**Materials provided**
Lemma verify_from_snoc s es e :
  verify_from s (es ++ [e]) = (let? s' := verify_from s es in verify_entry s' e).
Proof.
  revert s. induction es as [|x es IH]; intros s; simpl.
  - by destruct (verify_entry s e).
  - destruct (verify_entry s x); [apply IH|done].
Qed.

(** The hash a new entry of the tape chains to. *)
Lemma chain_parent_hash es s x :
  chain_inv es s ->
  (if default "" (chain_last s !! x) != "" then
     match byID s !! default "" (chain_last s !! x) with
     | None => Err ErrChainMissing
     | Some parent => Ok (Hash parent)
     end
   else Ok "") = Ok (item_hash x es) :> res journal_error string.
Proof.
  intros [Hl Hb _ _]. destruct (chain_last s !! x) as [id|] eqn:E; simpl.
  - destruct (Hb x id E) as (Hne & e & -> & <-). by rewrite bool_decide_eq_false_2.
  - by destruct (Hl x E) as [_ ->].
Qed.

Lemma verify_entry_inv es s e s' :
  chain_inv es s -> EventID (Entry_Event e) <> "" -> EventID (Entry_Event e) ∉ ids es ->
  verify_entry s e = Ok s' -> chain_inv (es ++ [e]) s'.
Proof.
  intros Hinv Hne Hni Hv. pose proof Hinv as [Hl Hb Hc Hi]. unfold verify_entry in Hv.
  rewrite (chain_parent_hash es) in Hv by done.
  destruct (_ <=? _)%Z; [done|]. destruct (_ != _); [done|].
  destruct (Hash e != _) eqn:Hh; [done|]. simplify_eq/=. to_prop.
  split; simpl.
  - intros x [Hx Hxe]%lookup_insert_None. rewrite item_hash_snoc, item_events_snoc. unfold on_item.
    rewrite bool_decide_eq_false_2 by done. rewrite app_nil_r. auto.
  - intros x id [[<- <-]|[Hx Hxe]]%lookup_insert_Some; rewrite item_hash_snoc; unfold on_item.
    + split; [done|]. exists e. by rewrite lookup_insert_eq, bool_decide_eq_true_2.
    + rewrite bool_decide_eq_false_2 by done. destruct (Hb x id Hxe) as (Hne' & e' & He' & Hh').
      split; [done|]. exists e'. split; [|done]. rewrite lookup_insert_ne; [done|].
      intros <-. by apply Hni, (Hi _ e').
  - intros x. rewrite item_hash_snoc, item_events_snoc. unfold on_item. case_bool_decide as Hx.
    + rewrite rev_app_distr. simpl. rewrite Hh, Hx. constructor. apply Hc.
    + rewrite app_nil_r. apply Hc.
  - intros id e'. unfold ids. rewrite map_app, elem_of_app. intros [[<- _]|[_ He']]%lookup_insert_Some.
    + right. simpl. by apply list_elem_of_singleton.
    + left. by eapply Hi.
Qed.

Lemma chain_inv_nil n : chain_inv [] (Build_chain_state ∅ ∅ n).
Proof.
  split; simpl; intros *; rewrite ?lookup_empty; try done. constructor.
Qed.

Lemma verify_from_inv es s :
  NoDup (ids es) -> Forall (fun id => id <> "") (ids es) ->
  verify_from (Build_chain_state ∅ ∅ (-1)) es = Ok s -> chain_inv es s.
Proof.
  revert s. induction es as [|e es IH] using rev_ind; intros s Hnd Hne Hv.
  - simpl in Hv. simplify_eq. apply chain_inv_nil.
  - rewrite verify_from_snoc in Hv. unfold ids in Hnd, Hne. rewrite map_app in Hnd, Hne.
    apply NoDup_app in Hnd as (Hnd & Hni & _). apply Forall_app in Hne as [Hne Hee].
    destruct (verify_from _ es) as [s1|] eqn:E; [|done].
    apply Forall_inv in Hee. eapply verify_entry_inv; [by apply IH|done| |exact Hv].
    intros Hin. by apply (Hni _ Hin), list_elem_of_singleton.
Qed.

(** ** The hash commits to the events of an item *)

(** Events that JSON carries exactly: valid UTF-8 and a year up to 9999. *)
Definition encodable (e : Event) : Prop :=
  exists created, marshal_time (Event_CreatedAt e) = Some created /\ utf8 (event_json e created) = true.

(** Two events with the same fields; time stamps by their text. *)
Definition same_event (e1 e2 : Event) : Prop :=
  EventID e1 = EventID e2 /\ Event_OwnerID e1 = Event_OwnerID e2 /\ Event_ItemID e1 = Event_ItemID e2 /\
  DeviceID e1 = DeviceID e2 /\ SubjectID e1 = SubjectID e2 /\
  event_type_string (Event_Type e1) = event_type_string (Event_Type e2) /\
  kind_string (Event_Kind e1) = kind_string (Event_Kind e2) /\ Event_BlobRef e1 = Event_BlobRef e2 /\
  ParentEventID e1 = ParentEventID e2 /\ CursorSeq e1 = CursorSeq e2 /\ PayloadJSON e1 = PayloadJSON e2 /\
  marshal_time (Event_CreatedAt e1) = marshal_time (Event_CreatedAt e2).

Lemma event_bytes_json e : encodable e -> exists created,
  marshal_time (Event_CreatedAt e) = Some created /\ utf8 (event_json e created) = true /\
  event_bytes e = marshal (event_json e created).
Proof. intros (c & Hc & Hu). exists c. unfold event_bytes. by rewrite Hc. Qed.

Lemma event_json_integral e c : integral (event_json e c) = true.
Proof. unfold event_json. cbn [integral forallb snd]. by rewrite integral_JInt. Qed.

Lemma event_bytes_inj e1 e2 :
  encodable e1 -> encodable e2 -> event_bytes e1 = event_bytes e2 -> same_event e1 e2.
Proof.
  intros (c1 & Hc1 & U1 & ->)%event_bytes_json (c2 & Hc2 & U2 & ->)%event_bytes_json Heq.
  apply marshal_inj in Heq; [|apply event_json_integral..]. rewrite !clean_utf8 in Heq by done.
  unfold event_json in Heq. injection Heq. intros. unfold same_event. rewrite Hc1, Hc2.
  split_and!; first [done | by apply itoa_inj | congruence].
Qed.

Lemma event_bytes_head e : encodable e -> exists l, chars (event_bytes e) = "{"%char :: l.
Proof.
  intros (c & _ & _ & ->)%event_bytes_json. rewrite print_marshal. by eexists.
Qed.

(** A chain hash is empty only for the empty chain, and else 64 hexadecimal digits. *)
Lemma chained_shape l h : chained l h -> (l = [] /\ h = "") \/ (l <> [] /\ isSHA256 h = true).
Proof. intros [|e l' h' _]; [by left|right]. split; [done|apply sha256_hex_shape]. Qed.

Lemma isSHA256_head h : isSHA256 h = true -> exists a l, chars h = a :: l /\ a <> "{"%char.
Proof.
  intros Hh. pose proof (isSHA256_length h Hh) as Hlen. unfold len in Hlen. rewrite <-length_chars in Hlen.
  unfold isSHA256 in Hh. destruct (_ || _); [done|]. unfold hex_decodes in Hh.
  apply andb_true_iff in Hh as [_ Hh]. destruct (chars h) as [|a l]; [done|].
  exists a, l. split; [done|]. intros ->. done.
Qed.

(** The texts hashed along a chain of events, the latest first. *)
Fixpoint chain_hash (l : list Event) : string :=
  match l with [] => "" | e :: l => computeHash e (chain_hash l) end.
Fixpoint chain_texts (l : list Event) : list string :=
  match l with [] => [] | e :: l => (chain_hash l +:+ event_bytes e) :: chain_texts l end.

Lemma chained_hash l h : chained l h -> h = chain_hash l.
Proof. induction 1 as [|e l h _ ->]; done. Qed.

Lemma computeHash_inj e1 e2 l1 l2 h1 h2 :
  encodable e1 -> encodable e2 -> chained l1 h1 -> chained l2 h2 ->
  computeHash e1 h1 = computeHash e2 h2 ->
  (same_event e1 e2 /\ h1 = h2) \/ collision_in [h1 +:+ event_bytes e1; h2 +:+ event_bytes e2].
Proof.
  intros He1 He2 Hc1 Hc2 Heq.
  apply (sha256_hex_eq _ _ [h1 +:+ event_bytes e1; h2 +:+ event_bytes e2]) in Heq as [Heq|];
    [left|by right|in_list|in_list].
  destruct (event_bytes_head e1 He1) as [k1 Hk1], (event_bytes_head e2 He2) as [k2 Hk2].
  assert (h1 = h2) as ->.
  { apply chained_shape in Hc1 as [[_ ->]|[_ H1]], Hc2 as [[_ ->]|[_ H2]]; [done|exfalso|exfalso|].
    - destruct (isSHA256_head h2 H2) as (a & l & Ha & Hne). apply (f_equal chars) in Heq.
      rewrite !chars_app, Ha, Hk1 in Heq. by injection Heq.
    - destruct (isSHA256_head h1 H1) as (a & l & Ha & Hne). apply (f_equal chars) in Heq.
      rewrite !chars_app, Ha, Hk2 in Heq. by injection Heq.
    - apply string_app_inj_length in Heq as [Heq _]; [done|].
      apply isSHA256_length in H1, H2. unfold len in *. congruence. }
  split; [|done]. apply string_app_inj_l in Heq. by apply event_bytes_inj.
Qed.

Lemma chained_inj l1 l2 h :
  Forall encodable l1 -> Forall encodable l2 -> chained l1 h -> chained l2 h ->
  Forall2 same_event l1 l2 \/ collision_in (chain_texts l1 ++ chain_texts l2).
Proof.
  intros Hl1. revert l2 h. induction Hl1 as [|e1 l1 He1 Hl1 IH]; intros l2 h Hl2 H1 H2.
  - left. inversion H1; subst. apply chained_shape in H2 as [[-> _]|[_ ?]]; [constructor|done].
  - inversion H1 as [|? ? h1 Hc1]; subst. inversion H2 as [Heq|e2 l2' h2 Hc2 Heq]; subst.
    + pose proof (sha256_hex_nonempty (h1 +:+ event_bytes e1)) as Hne. done.
    + apply Forall_cons in Hl2 as [He2 Hl2].
      destruct (computeHash_inj e1 e2 l1 l2' h1 h2) as [[Hs ->]|Hcol]; try done.
      * destruct (IH l2' h2) as [Hall|Hcol]; try done; [left; by constructor|right].
        eapply collision_in_subset; [|exact Hcol]. simpl. set_solver.
      * right. eapply collision_in_subset; [|exact Hcol].
        rewrite (chained_hash _ _ Hc1), (chained_hash l2' h2) by done. simpl. set_solver.
Qed.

**Work instructions**
Please filter the entries for the word "match" and copy the lines that have it.

**Solution to the problem**
     match byID s !! default "" (chain_last s !! x) with
  match l with [] => "" | e :: l => computeHash e (chain_hash l) end.
  match l with [] => [] | e :: l => (chain_hash l +:+ event_bytes e) :: chain_texts l end.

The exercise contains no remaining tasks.